Le second constat concerne les «accidents » de la nature. Des hommes dans des corps de femmes ou l’inverse. Pendant longtemps reniée, l’existence de ce genre humain a été scientifiquement prouvée. Elle est aujourd’hui une vérité indiscutable.

Il n’empêche, les hermaphrodites, qui représentent 1% de la population dans certains pays, sont toujours mis au ban de la société. Alors que nous sommes en plein débat sur la construction démocratique, il nous faut poser la véritable question : qu’est-ce qu’on fait de ces minorités ?

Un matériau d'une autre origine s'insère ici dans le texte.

Lemma centroid_of_translate (m : Mesh) (p : string) :
  vertices m <> [] ->
  centroid_at_origin (with_path (translate m (vmean (vertices m))) p).
Proof.
  intros Hne. unfold centroid_at_origin, veq, with_path, translate,
    with_vertices. cbn [vertices].
  set (vs := vertices m) in *.
  set (c := vmean vs).
  unfold vmean, vsum, vscale. cbn [vx vy vz vzero].
  rewrite length_map.
  rewrite fold_vadd_x, fold_vadd_y, fold_vadd_z. cbn [vx vy vz vzero].
  replace (map vx (map (fun v => vsub v c) vs))
    with (map (fun x => (x - vx c)%Q) (map vx vs))
    by (rewrite !map_map; reflexivity).
  replace (map vy (map (fun v => vsub v c) vs))
    with (map (fun x => (x - vy c)%Q) (map vy vs))
    by (rewrite !map_map; reflexivity).
  replace (map vz (map (fun v => vsub v c) vs))
    with (map (fun x => (x - vz c)%Q) (map vz vs))
    by (rewrite !map_map; reflexivity).
  assert (Hx : map vx vs <> []) by (destruct vs; [ congruence | discriminate ]).
  assert (Hy : map vy vs <> []) by (destruct vs; [ congruence | discriminate ]).
  assert (Hz : map vz vs <> []) by (destruct vs; [ congruence | discriminate ]).
  split; [| split ]; apply mean_shift_zero;
    try assumption; try (rewrite length_map; reflexivity);
    subst c; unfold vmean, vsum, vscale; cbn [vx vy vz];
    rewrite ?fold_vadd_x, ?fold_vadd_y, ?fold_vadd_z; reflexivity.
Qed.

(** ** The translate modes of [load_mesh] *)

Lemma translate_modes_differ :
  MIN_BOUND <> CENTER /\ MIN_BOUND <> CENTER_WITHOUT_Z /\
  CENTER <> CENTER_WITHOUT_Z.
Proof. repeat split; intros H; vm_compute in H; discriminate. Qed.

(** C3 (amended).  For a mesh with at least one vertex, the translation of
    [load_mesh] succeeds in each of the three modes and leaves: in mode
    [min_bound] the minimum corner of the bounding box at the origin; in
    mode [center] the centroid of the vertices at the origin; in mode
    [center_without_z] the horizontal centre of the bounding box at the
    origin and the minimum Z at 0. *)
Theorem translate_mode_anchors (G : Geometry) (path : string)
    (map_z_to_y check_watertight : bool) (max_length : option Q)
    (translate_mode : string) :
  vertices (load_and_repair G path map_z_to_y check_watertight) <> [] ->
  translate_mode = MIN_BOUND \/ translate_mode = CENTER
    \/ translate_mode = CENTER_WITHOUT_Z ->
  exists mesh,
    load_mesh G path false map_z_to_y check_watertight max_length
      translate_mode = Ok mesh /\
    (translate_mode = MIN_BOUND -> min_corner_at_origin mesh) /\
    (translate_mode = CENTER -> centroid_at_origin mesh) /\
    (translate_mode = CENTER_WITHOUT_Z ->
     horizontal_box_centre_at_origin mesh /\ min_z_is_zero mesh).
Proof.
  intros Hne Hmode. unfold load_mesh.
  set (raw := load_and_repair G path map_z_to_y check_watertight) in *.
  destruct translate_modes_differ as (D1 & D2 & D3).
  destruct (vertices raw) as [| v vs] eqn:Hv; [ congruence |].
  destruct Hmode as [-> | [-> | ->]]; unfold translation_vector.
  - rewrite String.eqb_refl.
    destruct (bounds_of_translate raw (fold_left vmin vs v) v vs path Hv)
      as [Hb Hb']. rewrite Hb. cbn [bind].
    eexists. split; [ reflexivity |].
    split; [ intros _ | split; intros E; congruence ].
    eexists. eexists. split; [ exact Hb' |].
    unfold veq. cbn [vx vy vz vzero].
    rewrite shifted_min_x, shifted_min_y, shifted_min_z.
    repeat split; ring.
  - change (String.eqb CENTER MIN_BOUND) with false.
    rewrite String.eqb_refl. cbn [bind].
    eexists. split; [ reflexivity |].
    split; [ intros E; congruence |].
    split; [ intros _ | intros E; congruence ].
    apply centroid_of_translate. rewrite Hv. discriminate.
  - change (String.eqb CENTER_WITHOUT_Z MIN_BOUND) with false.
    change (String.eqb CENTER_WITHOUT_Z CENTER) with false.
    rewrite String.eqb_refl.
    set (lo := fold_left vmin vs v). set (hi := fold_left vmax vs v).
    set (c := {| vx := vx (vscale (vadd lo hi) (1 # 2));
                 vy := vy (vscale (vadd lo hi) (1 # 2));
                 vz := vz lo |}).
    destruct (bounds_of_translate raw c v vs path Hv) as [Hb Hb'].
    fold lo hi in Hb. rewrite Hb. cbn [bind]. fold c.
    eexists. split; [ reflexivity |].
    split; [ intros E; congruence |].
    split; [ intros E; congruence | intros _ ].
    split.
    + eexists. eexists. split; [ exact Hb' |].
      cbn [fst snd].
      rewrite shifted_min_x, shifted_min_y, shifted_max_x, shifted_max_y.
      fold lo hi. unfold c. cbn [vx vy vz vscale vadd].
      split; ring.
    + eexists. eexists. split; [ exact Hb' |].
      rewrite shifted_min_z. fold lo. unfold c. cbn [vz]. ring.
Qed.
(** X2: it is the existence of .agent_resource that counts, not what it
    holds: when the file is there but empty or all whitespace, [main]
    prints no usage text, takes the empty string as the resource name and
    goes on to initialise the SDK. *)
Theorem X2_blank_file_gives_empty_name
    (T : TestAgent.Env) (fs : gmap string string) (content : string) :
  TestAgent.argv T !! 1%nat ≠ Some "--resource" →
  fs !! Proc.resource_file (TestAgent.here T) = Some content →
  Aux.all_space content = true →
  TestAgent.resolve_resource_name T (Proc.boot fs)
  = (Proc.Normal "",
     {| Proc.output := [];
        Proc.actions :=
          [ Proc.FileExists (Proc.resource_file (TestAgent.here T));
            Proc.FileRead (Proc.resource_file (TestAgent.here T)) ];
        Proc.files := fs |})
  ∧ ∃ more,
      Proc.actions (snd (Proc.run_script (TestAgent.main T) fs))
      = Proc.FileExists (Proc.resource_file (TestAgent.here T))
        :: Proc.FileRead (Proc.resource_file (TestAgent.here T))
        :: Proc.SdkInit (TestAgent.env_project T) (TestAgent.env_region T) None
        :: more.
Proof.
  intros Hargs Hfile Hblank.
  pose proof (resolve_file_route T (Proc.boot fs) content
                (or_intror Hargs) Hfile) as Hres.
  rewrite (strip_all_space content Hblank) in Hres.
  split; [exact Hres|].
  unfold Proc.run_script, TestAgent.main, TestAgent.main_on.
  unfold Proc.bind at 1. rewrite Hres. cbv beta iota. unfold Proc.bind.
  match goal with
  | |- context [TestAgent.test_agent_on ?ts ?E ?r ?w0] =>
      destruct (test_agent_calls_init ts E r w0) as [more Hmore];
      destruct (TestAgent.test_agent_on ts E r w0) as [[b|code|e] w1]
  end; cbn [fst snd Proc.finish Proc.sys_exit Proc.actions] in *;
    rewrite Hmore; by eexists.
Qed.
(** * zy-mcp: the video tool host (server.py) and its orchestrating client
    (client.py), as a shallow embedding.

  Python values are modelled as follows.
    - [str] is a list of Unicode code points ([pystr]); ASCII literals are
    embedded with [str_of].
    - [dict] payloads with string keys are [gmap string _].
    - exceptions are an inductive type, threaded through an error monad; the
    capture handle and the outside world are threaded as explicit state.
    - calls into external libraries (the [re] engine, [cv2], [numpy], the MCP
    session, the chat-completions gateway, [json]) are modelled by their
    documented contract, or taken as a parameter where the result is not
    determined by the program. *)

From Stdlib Require Import NArith ZArith QArith List Ascii String Bool Lia.
From Stdlib Require Import DecimalString.
From stdpp Require Import base option list strings gmap.
Import ListNotations.
(** * questioner-maker: CSV export, stream preview, JSON-correction loop and
      request queue, embedded from the TypeScript sources.

    JavaScript strings are sequences of UTF-16 code units; they are modelled
    as [list N], one [N] per code unit, so that [length] is the JS [.length]
    and indexing is the JS [s[i]]. *)

From Stdlib Require Import String Ascii NArith List Lia Bool DecimalString.
From stdpp Require Import base list gmap.

Local Open Scope N_scope.

Abbreviation jsstring := (list N).

(** ** String literals

    [js "..."] decodes the UTF-8 bytes of a Rocq literal into UTF-16 code
    units (characters of the Basic Multilingual Plane, which is all the
    sources use in their literals). *)

Fixpoint utf16_of_utf8 (bs : list N) : jsstring :=
  match bs with
  | [] => []
  | b :: r =>
      if b <? 128 then b :: utf16_of_utf8 r
      else if b <? 224 then
        match r with
        | c :: r' => ((b mod 32) * 64 + c mod 64) :: utf16_of_utf8 r'
        | [] => []
        end
      else
        match r with
        | c :: d :: r' =>
            ((b mod 16) * 4096 + (c mod 64) * 64 + d mod 64) :: utf16_of_utf8 r'
        | _ => []
        end
  end.

Definition js (s : string) : jsstring :=
  utf16_of_utf8 (map N_of_ascii (list_ascii_of_string s)).

(** [jsq] is [js] with every apostrophe of the literal standing for a
    double quote, to write texts that contain double quotes. *)
Definition jsq (s : string) : jsstring :=
  map (fun c => if c =? 39 then 34 else c) (js s).

(** The characters the sources compare against, by code unit. *)
Definition DQUOTE : N := 34.
Definition APOSTROPHE : N := 39.
Definition COMMA : N := 44.
Definition NEWLINE : N := 10.
Definition BACKSLASH : N := 92.
Definition COLON : N := 58.
Definition SPACE : N := 32.
Definition TAB : N := 9.

(** ** The JavaScript built-ins the sources call *)

Module JS.

(** White space and line terminators of ECMAScript, the characters
    [String.prototype.trim] strips. *)
Definition isWhiteSpace (c : N) : bool :=
  (c =? 9) || (c =? 10) || (c =? 11) || (c =? 12) || (c =? 13) || (c =? 32)
  || (c =? 160) || (c =? 5760) || ((8192 <=? c) && (c <=? 8202))
  || (c =? 8232) || (c =? 8233) || (c =? 8239) || (c =? 8287)
  || (c =? 12288) || (c =? 65279).

Fixpoint trimStart (s : jsstring) : jsstring :=
  match s with
  | c :: r => if isWhiteSpace c then trimStart r else s
  | [] => []
  end.

Definition trimEnd (s : jsstring) : jsstring := rev (trimStart (rev s)).

Definition trim (s : jsstring) : jsstring := trimEnd (trimStart s).

(** [s.includes(c)] for a one-character needle. *)
Definition includes (s : jsstring) (c : N) : bool := existsb (N.eqb c) s.

(** [s.startsWith(c)] and [s.endsWith(c)] for a one-character needle. *)
Definition startsWith (s : jsstring) (c : N) : bool :=
  match s with
  | x :: _ => x =? c
  | [] => false
  end.

Definition endsWith (s : jsstring) (c : N) : bool := startsWith (rev s) c.

(** [s.substring(a, b)]: both indices are clamped to the length and
    swapped when [a > b]. *)
Definition substring (a b : nat) (s : jsstring) : jsstring :=
  let a' := Nat.min a (length s) in
  let b' := Nat.min b (length s) in
  let lo := Nat.min a' b' in
  let hi := Nat.max a' b' in
  firstn (hi - lo) (skipn lo s).

(** [parts.join(sep)]. *)
Fixpoint join (sep : jsstring) (parts : list jsstring) : jsstring :=
  match parts with
  | [] => []
  | [p] => p
  | p :: rest => p ++ sep ++ join sep rest
  end.

(** [s.replace] of every double quote by two double quotes. *)
Definition doubleQuotes (s : jsstring) : jsstring :=
  flat_map (fun c => if c =? DQUOTE then [DQUOTE; DQUOTE] else [c]) s.

(** [s.replace] of every pair of double quotes by one: the matches of
    the global pattern are found left to right and do not overlap. *)
Fixpoint undoubleQuotes (s : jsstring) : jsstring :=
  match s with
  | c :: r =>
      match r with
      | d :: r' =>
          if (c =? DQUOTE) && (d =? DQUOTE) then DQUOTE :: undoubleQuotes r'
          else c :: undoubleQuotes r
      | [] => [c]
      end
  | [] => []
  end.

End JS.

(** ** types.ts *)

Record QuestionData := mkQuestionData {
  id : jsstring;
  Pregunta : jsstring;
  Opción_correcta_1 : jsstring;
  Opción_Correcta_2 : option jsstring;
  Opción_Correcta_3 : option jsstring;
  Opción_Incorrecta_1 : option jsstring;
  Opción_Incorrecta_2 : option jsstring;
  Opción_Incorrecta_3 : option jsstring;
  Explicación : option jsstring
}.

Definition CSV_HEADERS : list jsstring :=
  [ js "Pregunta";
    js "Opción correcta 1";
    js "Opción Correcta 2";
    js "Opción Correcta 3";
    js "Opción Incorrecta 1";
    js "Opción Incorrecta 2";
    js "Opción Incorrecta 3";
    js "Explicación" ].

(** ** utils/csvHelper.ts *)

(** The [for] loop of [parseCsvLineRobust]: [line] is the part of the line
    from index [i] on; the [i++] that skips the second quote of an escaped
    pair is the recursive call on [rest']. *)
Fixpoint parseCsvLine_loop (line : jsstring) (fields : list jsstring)
    (currentField : jsstring) (inQuotes : bool) : list jsstring :=
  match line with
  | [] => fields ++ [currentField]
  | char :: rest =>
      if char =? DQUOTE then
        match rest with
        | next :: rest' =>
            if inQuotes && (next =? DQUOTE)
            then parseCsvLine_loop rest' fields (currentField ++ [DQUOTE]) inQuotes
            else parseCsvLine_loop rest fields currentField (negb inQuotes)
        | [] => parseCsvLine_loop rest fields currentField (negb inQuotes)
        end
      else if (char =? COMMA) && negb inQuotes then
        parseCsvLine_loop rest (fields ++ [currentField]) [] inQuotes
      else parseCsvLine_loop rest fields (currentField ++ [char]) inQuotes
  end.

(** The callback of the final [fields.map]. *)
Definition unquoteOrTrim (field : jsstring) : jsstring :=
  if JS.startsWith field DQUOTE && JS.endsWith field DQUOTE
  then JS.undoubleQuotes (JS.substring 1 (length field - 1) field)
  else JS.trim field.

Definition parseCsvLineRobust (line : jsstring) : list jsstring :=
  map unquoteOrTrim (parseCsvLine_loop line [] [] false).

(** [fieldValue] is [None] for [undefined] and [null]. *)
Definition escapeCsvField (fieldValue : option jsstring) : jsstring :=
  match fieldValue with
  | None => []
  | Some [] => []
  | Some stringField =>
      if JS.includes stringField COMMA || JS.includes stringField DQUOTE
         || JS.includes stringField NEWLINE
      then [DQUOTE] ++ JS.doubleQuotes stringField ++ [DQUOTE]
      else stringField
  end.

(** The eight values a CSV row is built from, in column order. *)
Definition rowFields (q : QuestionData) : list (option jsstring) :=
  [ Some (Pregunta q);
    Some (Opción_correcta_1 q);
    Opción_Correcta_2 q;
    Opción_Correcta_3 q;
    Opción_Incorrecta_1 q;
    Opción_Incorrecta_2 q;
    Opción_Incorrecta_3 q;
    Explicación q ].

Definition headerRow : jsstring := JS.join [COMMA] CSV_HEADERS.

Definition dataRow (q : QuestionData) : jsstring :=
  JS.join [COMMA] (map escapeCsvField (rowFields q)).

Definition dataRows (questions : list QuestionData) : list jsstring :=
  map dataRow questions.

Definition generateCsvString (questions : list QuestionData) : jsstring :=
  JS.join [NEWLINE] (headerRow :: dataRows questions).


(** *** The CSV text as the specification words it

    A second, independent description of the export, used only to compare
    [generateCsvString] with: a field is quoted, with its double quotes
    doubled, exactly when it holds a comma, a double quote or a newline;
    an absent value is the empty field. *)

Module CsvSpec.

Definition needsQuoting (f : jsstring) : Prop :=
  COMMA ∈ f ∨ DQUOTE ∈ f ∨ NEWLINE ∈ f.

Definition field (v : option jsstring) : jsstring :=
  match v with
  | None => []
  | Some f =>
      if decide (needsQuoting f)
      then DQUOTE :: flat_map (fun c => if decide (c = DQUOTE)
                                         then [DQUOTE; DQUOTE] else [c]) f
                  ++ [DQUOTE]
      else f
  end.
(** * Virtual nodes, block tracking and application mount of the Vue 3 runtime core

    A shallow embedding of
    - [packages/shared/src/shapeFlags.ts] (module [ShapeFlags]),
    - the class/style normalisers of [@vue/shared] (module [Shared]),
    - [packages/runtime-core/src/vnode.ts] (module [VNode]),
    - the [mount]/[unmount] methods of [packages/runtime-core/src/apiCreateApp.ts]
      (module [App]),
    together with the properties of these functions that the specification
    states.

    JavaScript values are trees carrying an identity tag wherever the language
    compares by reference; vnodes and the block lists, which the code mutates
    after sharing them, live in an explicit store. *)

From Stdlib Require Import ZArith String Ascii List Bool Lia.
From stdpp Require Import base tactics option list strings.

Local Open Scope string_scope.
Local Open Scope list_scope.
Local Open Scope Z_scope.

Set Warnings "-register-all".

(* ===================================================================== *)
(** * JavaScript values *)
(* ===================================================================== *)

Module Js.

(** A store address of a vnode object. *)
Definition loc := nat.

(** Values.  Numbers are the safe integers and [NaN]; symbols are the ones of
    the global registry ([Symbol.for]), equal when their keys are.  Functions,
    arrays and objects carry the identity [id] that [===] compares; their
    properties are listed in enumeration order.  [VVNode l] is a reference to
    the vnode object stored at [l]. *)
Inductive Value : Type :=
| VUndef
| VNull
| VBool (b : bool)
| VNum (z : Z)
| VNaN
| VStr (s : string)
| VSym (key : string)
| VFun (id : nat) (own : list (string * Value))
| VArr (id : nat) (items : list Value)
| VObj (id : nat) (own : list (string * Value))
| VVNode (l : loc).
(* ===== verification/Prelude.v ===== *)
(** * SevlaMQ, verified

    SevlaMQ is a message queue in Rust: brokers that keep partitioned logs on
    disk, replicate them to each other and serve a binary protocol, and a client
    library and command-line client that produce to and consume from them.  This
    development translates the program into Rocq definitions and proves what makes
    its parts correct.  This file is also the prelude: the result type, the state
    monad in which the operations are written ([SM S E A]: state, error, value, and
    [Panic] where the Rust code would abort), its laws and weakest preconditions,
    fixed-width arithmetic, big-endian integers and the hints the components share.

    ** The program and its model

    - Values.  [Text] has Rust's strings (UTF-8, [parse], [format!],
      [from_utf8_lossy]), [Addr] socket addresses, [Files] directories as finite maps from
      names to contents and atomic replacement of a file.  Machine integers are [Z]
      with the range checks, [checked_add], [saturating_add] or wrap-around of the
      code written out.
    - [crates/protocol]: [Protocol] has every message type, encoder and decoder;
      [Wire] the layout as a reference; [ProtocolFacts], [RoundTrip],
      [ResponseTrip], [CodecSafety] and [Codec] the theorems.
    - [crates/storage]: [Record] is the record codec and [Log] [PartitionLog] on a
      directory (open, append, read, truncate, retention, rotation).  [LogRep] is
      the abstract log and its representation, [LogFacts] to [LogShrink] the
      refinement lemmas, [Storage] the theorems, [Durable] what [sync_data] and a
      power failure add, [Crc] the checksum that the crate computes and what it
      detects, [Damage] logs with changed bytes.
    - [crates/broker]: [Groups] ([groups.rs], with [GroupFacts], [GroupSteps],
      [Coordination]), [Leadership] ([leadership.rs], with [LeadershipFacts],
      [Leaders]), [Worker] (the storage worker of [lib.rs], with [WorkerSpec],
      [WorkerFacts], [Whole], [WorkerOpen], [Topics]), [Queue] and [Handle] (the bounded
      queue in front of the worker and the methods of [StorageHandle]), [Broker]
      (replication and replica placement, with [Replication], [Cluster]),
      [Requests] (request handlers, promotion, leader monitor, recovery and
      synchronisation, with [Serving], [HandlerFacts], [RequestFacts]), [Sharing]
      (the coordinator behind its lock and the task that ends sessions),
      [Connection] (the connection loops, with [Connections]), [Service] (the
      broker as a state machine), [Startup] ([run] up to the accept loop, with
      [StartupFacts], [Restart]; [Lives] puts starts, steps and stops together),
      [Server] (the accept loop and the shutdown), [Metrics] ([observability.rs])
      and [Admin] (the admin listener, with [MetricsFacts], [AdminFacts]).  Three
      files run handlers beside the metrics: [Accounts] has what requests add,
      [Isr] what replication and recovery add, [Meters] what the storage worker,
      the follower, the monitor and the connections add.
    - [crates/common]: [Config].  [crates/client]: [Client], and in [Rpc] a client
      connected to the loop of a broker.  [bin/sevlamqd]: [Daemon], with the tasks
      beside the accept loop.
    - [bin/sevlamq-cli]: [Host] (what the commands use: the operations of the client
      as a class, which [Client] implements, and the machine they run on), [Retry]
      ([retry.rs]), [Consume] ([consume.rs]), [Cli] (the other commands), with
      [RetryFacts], [ConsumeFacts], [ConsumeRun].
    - The tests of the crates: [Testing] has the panicking assertions of a Rust
      test, [ProtocolTests], [CoordinatorTests], [StorageTests], [ToolTests] and
      [BrokerTests] each test as a computation on the definitions, with a theorem
      that it passes, under the checksum of [Crc] where its value matters.

    The parts meet as in the code.  A connection loop takes frames off a buffer
    with the codec, gives requests to [process_request] and writes its answers; the
    handlers call the storage worker, the registry and the coordinator, which are
    the fields of the record [Broker]; [replicate] sends records to other brokers,
    whose loop calls [handle_replica]; clients and the consumer reach a broker over
    the network.  Code that is not part of the repository is a class with the laws
    its documentation states: [Crc32], [Zstd], [Network], [Channel], [ClientApi]
    and [Host] (for the consumer), [IterationOrder] (the order of a hash map).

    ** What is proved

    - Codec: requests and responses round trip; encoders accept exactly what is
      within the limits; decoders never panic, consume whole frames only and give
      well-formed values; how a stream is cut into reads does not matter.
    - Storage: every operation of the log implements the abstract one; after a
      crash in the middle of a write the log opens with every whole record; durable
      appends survive a power failure, unless a batch rotates the log; a log in
      which a checksummed byte has changed is refused and left as it is.
    - Worker and queue: every command implements the abstract worker; keyed records
      keep their order; the queue runs the commands in the order of their calls,
      every caller gets an answer, and a call through the queue gives what the
      handlers of the model get directly.
    - Coordinator and registry: invariants over all runs, also behind the lock,
      exclusive ownership of partitions, fencing of old generations, the end of
      sessions, one leader per epoch, and files that
      a crash leaves either old or new.
    - Replication: a durable acknowledgement means enough replicas hold the record,
      a reachable follower catches up, a promotion keeps what was committed, and a
      fetch shows committed records only.
    - The whole broker: its invariant over any interleaving of handlers, a restart
      that gives it back, and both over any number of lives from an empty disk on;
      a shutdown drops no accepted command.
    - Clients: a request over any connection that delivers bytes in order is a call
      of the handlers; routing agrees with the broker.  The consumer keeps its
      delivery mode over all runs; a retried message keeps its identity through
      every retry topic.
    - Admin listener: it answers every connection, its lag is the number of unread
      committed records, names cannot forge metric lines, the counters are what the
      clients saw, and the in-sync replicas those that acknowledged.
    - Theorems that end in [fails], [lost], [blocks], [stops_consumer] and the like
      show behaviour the program presumably does not intend.

    ** Bounds and fuel

    Loops that the data bounds take their bound from it: decoding loops get the
    length of the buffer, [recover_loop] and [read_loop] one more than the bytes of
    the file, the client's [reads] one per byte of the answer, the admin loop as
    many chunks as a request may have bytes, [sync_attempts] the 20 of the code;
    theorems show that this is enough.  Loops that only time bounds get a number of
    rounds: [catch_up] the records that can be sent before the 2 s limit
    ([ReplicationTimeout] after that), [storage_read] the wake-ups before its
    deadline, [execute] and [consume_turns] generations and turns of a consumer.
    Their theorems hold for every such number.

    ** Not modelled

    Tracing and the choice of its subscriber; the TOML and command-line parsers,
    which are libraries, and so the tests of the command line and of the parsing of
    the configuration file; errors of the file system other than those the code
    provokes; the lock of the registry, which no panic poisons; wall-clock time
    other than as the value of a clock.  Handlers of one broker run one at a time,
    except that other parts may run between the handler's calls
    ([Service.broker_step] has steps for the parts alone); the tasks beside the
    accept loop are their ticks, and aborting one ends them.  [Lives] is about
    configurations without retention: with it [open] refuses what retention leaves
    ([Storage.reopen_after_retention_fails]). *)

From stdpp Require Import base numbers list strings gmap.
From Stdlib Require Import ZArith Lia.
From Stdlib Require Strings.Byte.

#[global] Open Scope Z_scope.

(* ------------------------------------------------------------------ *)
(** ** Results, panics and the state monad                              *)
(* ------------------------------------------------------------------ *)

(** A Rust computation of type [Result<A, E>]: a value, an error, or an
    abort of the thread ([Panic]). *)
Inductive outcome (E A : Type) : Type :=
| Ok (a : A)
| Err (e : E)
| Panic.
Arguments Ok {E A} a.
Arguments Err {E A} e.
Arguments Panic {E A}.

Definition is_ok {E A} (o : outcome E A) : bool :=
  match o with Ok _ => true | _ => false end.

Definition obind {E A B} (o : outcome E A) (k : A -> outcome E B) : outcome E B :=
  match o with
  | Ok a => k a
  | Err e => Err e
  | Panic => Panic
  end.

Definition omap_err {E F A} (f : E -> F) (o : outcome E A) : outcome F A :=
  match o with
  | Ok a => Ok a
  | Err e => Err (f e)
  | Panic => Panic
  end.

(** A computation that works on a mutable object of type [S] ([&mut S]):
    the object is left as it is at the point where an error is returned. *)
Definition SM (S E A : Type) : Type := S -> outcome E A * S.

Definition ret {S E A} (a : A) : SM S E A := fun s => (Ok a, s).
Definition throw {S E A} (e : E) : SM S E A := fun s => (Err e, s).
Definition panic {S E A} : SM S E A := fun s => (Panic, s).
Definition bind {S E A B} (m : SM S E A) (k : A -> SM S E B) : SM S E B :=
  fun s =>
    match m s with
    | (Ok a, s') => k a s'
    | (Err e, s') => (Err e, s')
    | (Panic, s') => (Panic, s')
    end.
Definition get {S E} : SM S E S := fun s => (Ok s, s).
Definition put {S E} (s : S) : SM S E unit := fun _ => (Ok tt, s).
Definition modify {S E} (f : S -> S) : SM S E unit := fun s => (Ok tt, f s).
Definition gets {S E A} (f : S -> A) : SM S E A := fun s => (Ok (f s), s).
Definition lift {S E A} (o : outcome E A) : SM S E A := fun s => (o, s).
(** [if cond { return Err(e) }] *)
Definition reject_if {S E} (c : bool) (e : E) : SM S E unit :=
  if c then throw e else ret tt.
(** [opt.ok_or(e)?] *)
Definition ok_or {S E A} (o : option A) (e : E) : SM S E A :=
  match o with Some a => ret a | None => throw e end.
(** [result.map_err(f)] *)
Definition map_err {S E F A} (f : E -> F) (m : SM S E A) : SM S F A :=
  fun s => let '(o, s') := m s in (omap_err f o, s').

Declare Scope monad_scope.
Delimit Scope monad_scope with monad.
#[global] Open Scope monad_scope.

L’Islam, comme toutes les religions, lie la sexualité à la procréation et estampille donc la normalité sexuelle comme étant l’hétérosexualité devant être vécue dans le cadre de la famille. Cela a induit un conservatisme social, qui s’accompagne d’une certaine hypocrisie. En revanche, aux yeux des scientifiques, l’homosexualité n’est plus abordée sous le prisme des pathologies. Il s’agit plutôt pour eux de comportements humains qui ont existé, qui existent et qui existeront jusqu’à la fin des temps. C’est ce constat scientifique qui a poussé des démocrates, partout où ils ont pu s’exprimer, à en appeler à l’adoption de quelques lois capitales permettant aux concernés(es) de vivre leur différence tout en étant entièrement intégrés dans la société.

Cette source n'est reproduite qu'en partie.